§ **Work instructions**: Using the data below, work out how many lines contain "apply", and report only that number.

Items from a dataset

* * *

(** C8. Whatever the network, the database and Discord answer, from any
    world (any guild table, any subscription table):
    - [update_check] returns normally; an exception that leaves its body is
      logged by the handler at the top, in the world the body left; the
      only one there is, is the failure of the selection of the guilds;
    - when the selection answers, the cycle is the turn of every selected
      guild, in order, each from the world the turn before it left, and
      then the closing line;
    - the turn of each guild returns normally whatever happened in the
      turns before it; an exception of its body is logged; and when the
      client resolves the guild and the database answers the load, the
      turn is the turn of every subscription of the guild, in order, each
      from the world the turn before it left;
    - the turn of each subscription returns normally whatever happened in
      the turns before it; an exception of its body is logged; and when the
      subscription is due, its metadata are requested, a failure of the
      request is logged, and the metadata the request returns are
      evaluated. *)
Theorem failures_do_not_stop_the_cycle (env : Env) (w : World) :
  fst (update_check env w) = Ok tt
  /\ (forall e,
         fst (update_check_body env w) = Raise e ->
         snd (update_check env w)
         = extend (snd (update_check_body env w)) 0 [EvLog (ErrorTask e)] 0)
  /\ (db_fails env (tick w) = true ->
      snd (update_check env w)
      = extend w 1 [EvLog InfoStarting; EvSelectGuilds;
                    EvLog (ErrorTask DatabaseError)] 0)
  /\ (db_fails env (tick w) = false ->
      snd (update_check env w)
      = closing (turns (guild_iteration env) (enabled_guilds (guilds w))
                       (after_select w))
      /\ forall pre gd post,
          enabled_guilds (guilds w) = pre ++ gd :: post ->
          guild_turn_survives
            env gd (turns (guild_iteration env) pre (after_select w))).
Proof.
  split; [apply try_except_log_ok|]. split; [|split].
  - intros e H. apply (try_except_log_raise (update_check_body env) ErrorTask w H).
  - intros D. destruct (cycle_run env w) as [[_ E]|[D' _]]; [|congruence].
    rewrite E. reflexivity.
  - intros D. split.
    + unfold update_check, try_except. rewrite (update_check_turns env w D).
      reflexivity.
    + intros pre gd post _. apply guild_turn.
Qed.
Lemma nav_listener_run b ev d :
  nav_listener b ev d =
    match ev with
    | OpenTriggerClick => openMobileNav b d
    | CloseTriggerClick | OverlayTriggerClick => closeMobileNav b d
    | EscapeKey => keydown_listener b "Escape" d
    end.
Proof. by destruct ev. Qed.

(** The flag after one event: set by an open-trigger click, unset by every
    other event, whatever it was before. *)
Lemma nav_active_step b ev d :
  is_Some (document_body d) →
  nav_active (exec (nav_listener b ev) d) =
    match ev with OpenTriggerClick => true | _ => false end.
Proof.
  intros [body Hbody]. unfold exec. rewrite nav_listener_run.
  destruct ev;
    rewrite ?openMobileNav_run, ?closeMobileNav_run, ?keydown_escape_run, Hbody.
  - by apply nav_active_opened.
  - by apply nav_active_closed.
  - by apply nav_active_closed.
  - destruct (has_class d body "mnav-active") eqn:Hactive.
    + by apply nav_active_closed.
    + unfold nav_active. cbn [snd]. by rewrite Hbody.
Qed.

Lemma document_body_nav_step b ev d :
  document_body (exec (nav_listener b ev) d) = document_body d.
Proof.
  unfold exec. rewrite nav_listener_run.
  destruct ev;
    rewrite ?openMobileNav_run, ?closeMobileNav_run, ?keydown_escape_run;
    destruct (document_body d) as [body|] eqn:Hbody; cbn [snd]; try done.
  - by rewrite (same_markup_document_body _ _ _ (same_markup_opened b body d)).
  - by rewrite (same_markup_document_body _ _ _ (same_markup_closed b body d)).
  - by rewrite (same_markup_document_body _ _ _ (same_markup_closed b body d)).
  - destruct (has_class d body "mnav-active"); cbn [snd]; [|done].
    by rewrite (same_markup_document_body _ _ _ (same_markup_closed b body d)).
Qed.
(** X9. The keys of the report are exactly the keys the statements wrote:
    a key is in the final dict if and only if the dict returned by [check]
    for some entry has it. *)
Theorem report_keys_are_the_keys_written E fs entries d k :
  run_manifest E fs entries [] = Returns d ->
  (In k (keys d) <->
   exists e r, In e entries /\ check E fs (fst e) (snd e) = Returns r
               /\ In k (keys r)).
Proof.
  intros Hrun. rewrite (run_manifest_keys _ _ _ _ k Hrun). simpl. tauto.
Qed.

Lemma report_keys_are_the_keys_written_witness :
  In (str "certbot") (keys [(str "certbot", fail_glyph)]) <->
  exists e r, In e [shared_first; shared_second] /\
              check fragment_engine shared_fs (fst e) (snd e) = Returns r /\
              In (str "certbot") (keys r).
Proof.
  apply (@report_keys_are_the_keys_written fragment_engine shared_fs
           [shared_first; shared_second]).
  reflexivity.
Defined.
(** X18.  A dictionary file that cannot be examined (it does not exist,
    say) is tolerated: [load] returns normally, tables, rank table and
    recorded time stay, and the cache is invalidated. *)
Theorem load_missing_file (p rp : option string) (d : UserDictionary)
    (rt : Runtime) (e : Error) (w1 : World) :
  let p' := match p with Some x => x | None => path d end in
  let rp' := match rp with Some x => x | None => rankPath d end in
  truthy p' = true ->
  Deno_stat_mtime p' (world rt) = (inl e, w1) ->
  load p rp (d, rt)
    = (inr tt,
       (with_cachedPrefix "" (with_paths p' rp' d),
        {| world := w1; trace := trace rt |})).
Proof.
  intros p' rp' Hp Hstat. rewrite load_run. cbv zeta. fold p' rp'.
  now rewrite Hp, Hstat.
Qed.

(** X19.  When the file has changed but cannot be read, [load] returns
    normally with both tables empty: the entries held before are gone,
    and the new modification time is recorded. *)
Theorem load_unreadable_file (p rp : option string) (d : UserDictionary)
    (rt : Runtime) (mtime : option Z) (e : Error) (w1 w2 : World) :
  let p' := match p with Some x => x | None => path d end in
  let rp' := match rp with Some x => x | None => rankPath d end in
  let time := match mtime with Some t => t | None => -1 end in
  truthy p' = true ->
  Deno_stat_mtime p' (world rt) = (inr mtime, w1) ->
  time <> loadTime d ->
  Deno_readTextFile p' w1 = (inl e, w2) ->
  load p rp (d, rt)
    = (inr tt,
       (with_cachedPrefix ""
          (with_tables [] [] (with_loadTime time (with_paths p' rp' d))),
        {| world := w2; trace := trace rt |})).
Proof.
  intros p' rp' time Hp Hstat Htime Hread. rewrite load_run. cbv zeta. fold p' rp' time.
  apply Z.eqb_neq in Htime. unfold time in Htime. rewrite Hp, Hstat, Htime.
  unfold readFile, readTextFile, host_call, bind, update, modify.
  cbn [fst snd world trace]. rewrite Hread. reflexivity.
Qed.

* * *

§ **Answer area**: 9